Activity
Set out exactly every line of the entries below, starting at the line that holds "Fixpoint length (s" and stopping after the line that holds "let byteAt n".

Records drawn from a dataset
(** The two shapes of a run of the [try] statement of [main]: every send fulfilled, then both
    closes; or a rejected send, then the close of the connection only.  The
    close of the connection decides the settlement when it is rejected. *)
Lemma try_statement_run (records : list Scientist) (env : Env)
  (past : list (Entry (Call Err) unit Err)) :
  let sbClient := createFromConnectionString (connectionString env) in
  let queueClient := createQueueClient sbClient (queueName env) in
  let sender := createSender queueClient in
  let run := try_run records env past in
  (exists rq rs,
      emitted run
      = flat_map (iteration sender (Fulfilled tt)) records
        ++ [(queueClient_close queueClient, rq); (sbClient_close sbClient, rs)]
      /\ settlement run
         = match rs with Fulfilled _ => rq | Rejected e' => Rejected e' end)
  \/
  (exists k scientist e rs,
      nth_error records k = Some scientist
      /\ emitted run
         = (flat_map (iteration sender (Fulfilled tt)) (firstn k records)
            ++ iteration sender (Rejected e) scientist)
           ++ [(sbClient_close sbClient, rs)]
      /\ settlement run
         = match rs with Fulfilled _ => Rejected e | Rejected e' => Rejected e' end).
Proof.
  intros sbClient queueClient sender run. subst run.
  unfold send_and_close, try_finally, bind, await.
  fold sbClient queueClient sender.
  rewrite (index_loop_visits_records sender records []).
  pose proof (send_loop_run sender records past) as Hloop. cbv zeta in Hloop.
  destruct (for_each records (send_one service sender) tt past)
    as [[[] out] r].
  unfold settlement, emitted in *. cbn [fst snd] in *.
  destruct Hloop as [[Hr Hout]|(k & sc & e & Hk & Hr & Hout)]; subst r out.
  - left.
    set (rq := service _ (queueClient_close queueClient)).
    set (rs := service _ (sbClient_close sbClient)).
    exists rq, rs. destruct rs; cbn [fst snd]; rewrite <- app_assoc;
      split; reflexivity.
  - right.
    set (rs := service _ (sbClient_close sbClient)).
    exists k, sc, e, rs. destruct rs; (split; [exact Hk|split; reflexivity]).
Qed.
(** The dict the two loops build from result lists with distinct keys. *)
Lemma combine_results_spec (V T : list Result.t) :
  NoDup (map result_key V) -> NoDup (map result_key T) ->
  Forall (fun r => Result.similarity_score r <> None) V ->
  Forall (fun r => Result.relevance_score r <> None) T ->
  exists D,
    combine_results V T = Ok D
    /\ NoDup (PyDict.keys D)
    /\ Forall entry_ok D
    /\ (forall v t, In v V -> In t T -> result_key v = result_key t ->
          exists sim rel,
            Result.similarity_score v = Some sim
            /\ Result.relevance_score t = Some rel
            /\ PyDict.get (result_key v) D
               = Some (scored v "hybrid"
                         (fdiv (fadd sim (fdiv rel f_ten)) f_two)))
    /\ (forall v, In v V -> ~ In (result_key v) (map result_key T) ->
          exists sim,
            Result.similarity_score v = Some sim
            /\ PyDict.get (result_key v) D = Some (scored v "vector" sim))
    /\ (forall t, In t T -> ~ In (result_key t) (map result_key V) ->
          exists rel,
            Result.relevance_score t = Some rel
            /\ PyDict.get (result_key t) D
               = Some (scored t "fulltext" (fdiv rel f_ten)))
    /\ (forall k e, PyDict.get k D = Some e ->
          exists r, (In r V \/ In r T) /\ result_ident e = result_ident r).
Proof.
  intros HV HT Hsim Hrel. rewrite Forall_forall in Hsim, Hrel.
  destruct (fold_add_vector V [] HV Hsim)
    as (D1 & Hf1 & Hframe1 & Hin1 & Hk1 & Hok1).
  specialize (Hk1 (NoDup_nil _)). specialize (Hok1 (Forall_nil _)).
  assert (Hfrom : forall k e, PyDict.get k D1 = Some e ->
             exists v s, In v V /\ result_key v = k
                         /\ Result.similarity_score v = Some s
                         /\ e = scored v "vector" s).
  { intros k e Hg.
    destruct (in_dec string_dec k (map result_key V)) as [Hk|Hk].
    - apply in_map_iff in Hk. destruct Hk as (v & <- & Hv).
      destruct (Hin1 v Hv) as (s & Es & Hg'). exists v, s.
      repeat split; auto. congruence.
    - rewrite Hframe1 in Hg by exact Hk. discriminate. }
  destruct (fold_add_fulltext T D1 HT Hrel)
    as (D & Hf & Hframe & Hboth & Honly & Hk & Hok); [|exact Hok1|].
  { intros t e _ Hg. destruct (Hfrom _ _ Hg) as (v & s & _ & _ & Es & ->).
    simpl. congruence. }
  exists D. unfold combine_results. rewrite Hf1.
  split; [exact Hf|]. split; [now apply Hk|]. split; [exact Hok|].
  split; [|split; [|split]].
  - intros v t Hv Ht E.
    destruct (Hin1 v Hv) as (s & Es & Hg1). rewrite E in Hg1.
    destruct (Hboth t _ Ht Hg1) as (sim & rel & Es' & Er & Hg).
    exists sim, rel. simpl in Es'. rewrite E. repeat split; auto.
  - intros v Hv Hn. destruct (Hin1 v Hv) as (s & Es & Hg1).
    exists s. split; [exact Es|]. now rewrite Hframe.
  - intros t Ht Hn. apply Honly; [exact Ht|].
    rewrite Hframe1 by exact Hn. reflexivity.
  - intros k e Hg.
    destruct (in_dec string_dec k (map result_key T)) as [Hk'|Hk'].
    + apply in_map_iff in Hk'. destruct Hk' as (t & <- & Ht).
      destruct (PyDict.get (result_key t) D1) as [e1|] eqn:Eg1.
      * destruct (Hboth t e1 Ht Eg1) as (sim & rel & _ & _ & Hg').
        destruct (Hfrom _ _ Eg1) as (v & s & Hv & _ & _ & ->).
        exists v. split; [now left|].
        rewrite Hg in Hg'. now inversion Hg'.
      * destruct (Honly t Ht Eg1) as (rel & _ & Hg').
        exists t. split; [now right|].
        rewrite Hg in Hg'. now inversion Hg'.
    + rewrite Hframe in Hg by exact Hk'.
      destruct (Hfrom _ _ Hg) as (v & s & Hv & _ & _ & ->).
      exists v. split; [now left | reflexivity].
Qed.

Lemma hybrid_search_unfold
      (self : TiDBVectorStore) (query repo_name : string) (limit : nat) :
  fst (hybrid_search self query repo_name limit)
  = (combined_results <-
       combine_results
         (fst (vector_search self query repo_name limit))
         (fulltext_search (snd (vector_search self query repo_name limit))
                          query repo_name limit) ;;
     sorted_results <-
       sorted_by_combined_score (PyDict.values combined_results) ;;
     Ok (firstn limit sorted_results)).
Proof.
  unfold hybrid_search.
  now destruct (vector_search self query repo_name limit).
Qed.
(** * zp_salary_bot_v2: the accrual ledger and the dialogue controller of
    [app_v3.py], as a shallow embedding.

    Modelling conventions.
    - The SQLite file is a record of three tables (lists of rows, in rowid
      order) plus the AUTOINCREMENT counters.  Every [with get_db() as conn]
      block is one transaction: it either raises and leaves the tables as
      they were, or commits.
    - Money amounts live in a [REAL] column and are Python floats, that is
      IEEE 754 binary64 numbers: they are the primitive [float]s, with their
      round-to-nearest-even arithmetic, infinities and NaN.  [SUM] starts from
      0.0 and adds the value of each scanned row in rowid order; a NaN bound
      to a statement is stored as NULL.  The integer 0 that SQLite gives for a
      sum without a real term is identified with 0.0.
    - Strings are byte strings holding well-formed UTF-8.  [str.strip]
      removes the white space of Unicode.  [int()] and [float()] are modelled
      on their ASCII syntax: a result [Some v] is the value that Python
      computes, and on an ASCII text [None] is [ValueError]; the decimal
      digits outside ASCII, which Python reads too, are not modelled.
    - A handler runs on a message that has a text.  [route] gives the handler
      that the router picks for a text; which of the two command handlers
      takes a text that begins with a slash is left open.
    - A store failure (file locked, unreadable, ...) is a schedule of faults
      consumed by the transactions: [true] makes the next transaction raise
      [OperationalError].
    - Message texts and keyboards are presentation; each reply is a
      constructor naming the message that the handler sends. *)

From Stdlib Require Import ZArith List String Ascii Bool DecimalString DecimalPos.
From Stdlib Require Import Floats Permutation Lia Setoid.
Import ListNotations.

Local Open Scope string_scope.
Local Open Scope Z_scope.

(* ------------------------------------------------------------------ *)
(** ** Python string helpers *)

Module PyStr.

(** The byte as a number. *)
Definition code (c : ascii) : Z := Z.of_N (N_of_ascii c).

(** The white space of [str.isspace] in the ASCII range: U+0009 to U+000D,
    U+001C to U+001F and the space. *)
Definition is_space (c : ascii) : bool :=
  let n := code c in (9 <=? n) && (n <=? 13) || (28 <=? n) && (n <=? 32).

(** The white space that takes two bytes: U+0085 and U+00A0. *)
Definition space2 (c c1 : ascii) : bool :=
  (code c =? 194) && ((code c1 =? 133) || (code c1 =? 160)).

(** The white space that takes three bytes: U+1680, U+2000 to U+200A,
    U+2028, U+2029, U+202F, U+205F and U+3000. *)
Definition space3 (c c1 c2 : ascii) : bool :=
  (code c =? 225) && (code c1 =? 154) && (code c2 =? 128)
  || (code c =? 226) && (code c1 =? 128)
     && ((128 <=? code c2) && (code c2 <=? 138)
         || (code c2 =? 168) || (code c2 =? 169) || (code c2 =? 175))
  || (code c =? 226) && (code c1 =? 129) && (code c2 =? 159)
  || (code c =? 227) && (code c1 =? 128) && (code c2 =? 128).

Fixpoint lstrip (s : string) : string :=
  match s with
  | EmptyString => EmptyString
  | String c r =>
      if is_space c then lstrip r
      else
        match r with
        | EmptyString => s
        | String c1 r1 =>
            if space2 c c1 then lstrip r1
            else
              match r1 with
              | EmptyString => s
              | String c2 r2 => if space3 c c1 c2 then lstrip r2 else s
              end
        end
  end.

Definition is_blank (s : string) : bool :=
  match lstrip s with EmptyString => true | _ => false end.

(** The first byte of a white space character of two or three bytes. *)
Definition is_lead (c : ascii) : bool :=
  (code c =? 194) || (225 <=? code c) && (code c <=? 227).
(** * mcp-sql: connection and query-execution core

    A shallow embedding of the TypeScript sources of the gateway's core:
    the alert entity ([PerformanceAlert]), the database adapters
    ([MSSQLAdapter], [MySQLAdapter], [PostgreSQLAdapter]), the connection
    manager ([DatabaseConnectionManager]), the query service
    ([QueryService]), the schema service ([SchemaService]) and the
    describe-table handler ([SchemaHandler]).

    After these come the rest of what is built on them: the life cycle of
    the adapters and of the alert, the other methods of the manager, the
    batches, statistics and history of the query service, the schema
    cache, [MetricsCollector], [Logger], [QueryExecutorImpl] and
    [InMemoryPerformanceAlertRepository].

    Conventions used throughout:
    - a JavaScript [Date] is its millisecond count, a [Z]; a method that
      reads the clock ([new Date()], [Date.now()]) takes the instant read as
      an argument or finds it in the state it runs in;
    - a method that changes its object and may throw is a function from
      the state before to an [Outcome] ([Returned v] or [Thrown e]) and the
      state after; an [await] is the call it waits for;
    - JavaScript numbers that hold millisecond counts or row counts are
      integers here; where the code divides, the numbers are the IEEE 754
      doubles of JavaScript ([JsNumber]); the two rounded divisions of the
      query statistics are left to a parameter;
    - a JavaScript string is the bytes of its UTF-8 form, and its length
      and [substring] count UTF-16 code units ([JsString]);
    - calls of the logger are kept where a property speaks of them (the
      query service) and dropped elsewhere. *)

From Stdlib Require Import ZArith List String Ascii Bool Lia.
From Stdlib Require PrimFloat SpecFloat FloatOps.
From stdpp Require Import base option list strings pretty gmap.

Import ListNotations.

(** ** Thrown values and outcomes *)

(** What the modelled code throws: a plain [Error] with its message, or the
    domain's [SchemaValidationError] (domain/database/entities/Database.ts). *)
Inductive Exn : Type :=
| JsError (message : string)
| SchemaValidationError (objectType objectName validationIssue message : string).

(** [error instanceof Error ? error.message : String(error)]; the message of
    a [SchemaValidationError] is the one its constructor builds. *)
Definition errorMessage (e : Exn) : string :=
  match e with
  | JsError m => m
  | SchemaValidationError ot on vi m =>
      (m ++ ": " ++ vi ++ " for " ++ ot ++ " '" ++ on ++ "'")%string
  end.

Definition isSchemaValidationError (e : Exn) : bool :=
  match e with
  | SchemaValidationError _ _ _ _ => true
  | JsError _ => false
  end.

Inductive Outcome (A : Type) : Type :=
| Returned (value : A)
| Thrown (error : Exn).

Arguments Returned {A} value.
Arguments Thrown {A} error.

Definition isThrown {A : Type} (o : Outcome A) : bool :=
  match o with
  | Thrown _ => true
  | Returned _ => false
  end.

(** ** Code that changes an object and may throw

    A method of an object of state [S] that returns an [A] or throws is a
    function from the state before to the outcome and the state after; a
    [throw] keeps the changes made before it, as in JavaScript. *)

Definition Eff (S A : Type) : Type := S -> Outcome A * S.

Definition ret {S A : Type} (a : A) : Eff S A := fun s => (Returned a, s).

Definition throw {S A : Type} (e : Exn) : Eff S A := fun s => (Thrown e, s).

Definition bind {S A B : Type} (m : Eff S A) (k : A -> Eff S B) : Eff S B :=
  fun s =>
    match m s with
    | (Returned a, s') => k a s'
    | (Thrown e, s') => (Thrown e, s')
    end.

(** [try { m } catch (error) { h error }] *)
Definition tryCatch {S A : Type} (m : Eff S A) (h : Exn -> Eff S A) : Eff S A :=
  fun s =>
    match m s with
    | (Returned a, s') => (Returned a, s')
    | (Thrown e, s') => h e s'
    end.

Definition gets {S A : Type} (f : S -> A) : Eff S A := fun s => (Returned (f s), s).

Definition modify {S : Type} (f : S -> S) : Eff S unit := fun s => (Returned tt, f s).



Declare Scope eff_scope.
Delimit Scope eff_scope with eff.
Notation "x <- m ;; k" := (bind m (fun x => k))
  (at level 100, m at next level, right associativity) : eff_scope.
Notation "m ;;; k" := (bind m (fun _ => k))
  (at level 100, right associativity) : eff_scope.

(** ** JavaScript numbers *)

Module JsNumber.

(** A number is an IEEE 754 double; [+], [-], [*], [/] and the comparisons
    of JavaScript on numbers are those of [PrimFloat]. *)
Definition number : Type := PrimFloat.float.

(** The number that an integer stands for: the double nearest to it (the
    integer itself up to [2^53]). *)
Definition ofZ (z : Z) : number :=
  FloatOps.SF2Prim (SpecFloat.binary_normalize FloatOps.prec FloatOps.emax z 0 false).

(** [Math.round(x)] of a finite [x]: the nearest integer, a tie going up. *)
Definition round (x : number) : Z :=
  match FloatOps.Prim2SF x with
  | SpecFloat.S754_finite sign m e =>
      let n := if sign then Z.neg m else Z.pos m in
      if (0 <=? e)%Z then (n * 2 ^ e)%Z
      else ((2 * n + 2 ^ (- e)) / (2 * 2 ^ (- e)))%Z
  | _ => 0%Z
  end.

(** [1000 * 60] *)
Lemma minute_in_milliseconds :
  PrimFloat.mul (ofZ 1000) (ofZ 60) = ofZ 60000.
Proof. vm_compute. reflexivity. Qed.

(** [Math.round(2.5)] is 3, [Math.round(-2.5)] is -2, and
    [Math.round((29 / 200) * 100)] is 14: the product is just under 14.5. *)
Example round_examples :
  round (PrimFloat.div (ofZ 5) (ofZ 2)) = 3%Z
  /\ round (PrimFloat.div (ofZ (-5)) (ofZ 2)) = (-2)%Z
  /\ round (PrimFloat.mul (PrimFloat.div (ofZ 29) (ofZ 200)) (ofZ 100)) = 14%Z.
Proof. vm_compute. repeat split. Qed.

End JsNumber.

(** ** JavaScript strings *)

Module JsString.

(** A JavaScript string is a sequence of UTF-16 code units.  A [string]
    holds the bytes of its UTF-8 form (a surrogate that stands alone as the
    three bytes of its code).  The code units a byte accounts for: a byte
    that continues a character none, the first byte of a four-byte
    character (a surrogate pair in UTF-16) two, any other byte one. *)
Definition codeUnits (c : ascii) : nat :=
  let b := N_of_ascii c in
  if (b <? 128)%N then 1
  else if (b <? 192)%N then 0
  else if (b <? 240)%N then 1
  else 2.

(** [s.length] *)
Fixpoint length (s : string) : nat :=
  match s with
  | EmptyString => 0
  | String c rest => codeUnits c + length rest
  end.

(** The first code unit of the four-byte character that starts with the
    byte [c] and goes on in [rest]: its high surrogate, as three bytes. *)
Definition highSurrogate (c : ascii) (rest : string) : string :=
  let byteAt n :=
    match String.get n rest with Some x => N_of_ascii x | None => 128%N end in
  let top :=
    (N.shiftl (N.land (N_of_ascii c) 7) 8 + N.shiftl (N.land (byteAt 0%nat) 63) 2
     + N.shiftr (N.land (byteAt 1%nat) 63) 4 - 64)%N in
  let unit := (55296 + top)%N in
  String (ascii_of_N 237)
    (String (ascii_of_N (128 + N.land (N.shiftr unit 6) 63))
       (String (ascii_of_N (128 + N.land unit 63)) EmptyString)).

(** [s.substring(0, k)]: the first [k] code units; when the cut falls
    inside a surrogate pair the high surrogate is kept alone. *)
Fixpoint substringTo (k : nat) (s : string) : string :=
  match s with
  | EmptyString => EmptyString
  | String c rest =>
      let u := codeUnits c in
      if (u <=? k)%nat then String c (substringTo (k - u) rest)
      else if (k =? 1)%nat && (u =? 2)%nat then highSurrogate c rest
      else EmptyString
  end.

(** The strings of ASCII characters only: one byte and one code unit each. *)
Fixpoint isAscii (s : string) : bool :=
  match s with
  | EmptyString => true
  | String c rest => (N_of_ascii c <? 128)%N && isAscii rest
  end.

Lemma codeUnits_ascii (c : ascii) : (N_of_ascii c <? 128)%N = true -> codeUnits c = 1.
Proof. intros H. unfold codeUnits. cbv zeta. rewrite H. reflexivity. Qed.

Lemma length_ascii (s : string) : isAscii s = true -> length s = String.length s.
Proof.
  induction s as [|c rest IH]; [reflexivity|].
  cbn [isAscii length String.length]. intros H. apply andb_true_iff in H as [Hc Hr].
  rewrite (codeUnits_ascii c Hc), (IH Hr). reflexivity.
Qed.

Lemma substringTo_ascii (k : nat) (s : string) :
  isAscii s = true -> substringTo k s = String.substring 0 k s.
Proof.
  revert k. induction s as [|c rest IH]; intros k H.
  - destruct k; reflexivity.
  - cbn [isAscii] in H. apply andb_true_iff in H as [Hc Hr].
    cbn [substringTo]. cbv zeta. rewrite (codeUnits_ascii c Hc).
    destruct k as [|k]; [reflexivity|].
    cbn [Nat.leb String.substring]. rewrite Nat.sub_succ, Nat.sub_0_r, (IH k Hr).
    reflexivity.
Qed.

Answer for this exercise
Fixpoint length (s : string) : nat :=
  match s with
  | EmptyString => 0
  | String c rest => codeUnits c + length rest
  end.

(** The first code unit of the four-byte character that starts with the
    byte [c] and goes on in [rest]: its high surrogate, as three bytes. *)
Definition highSurrogate (c : ascii) (rest : string) : string :=
  let byteAt n :=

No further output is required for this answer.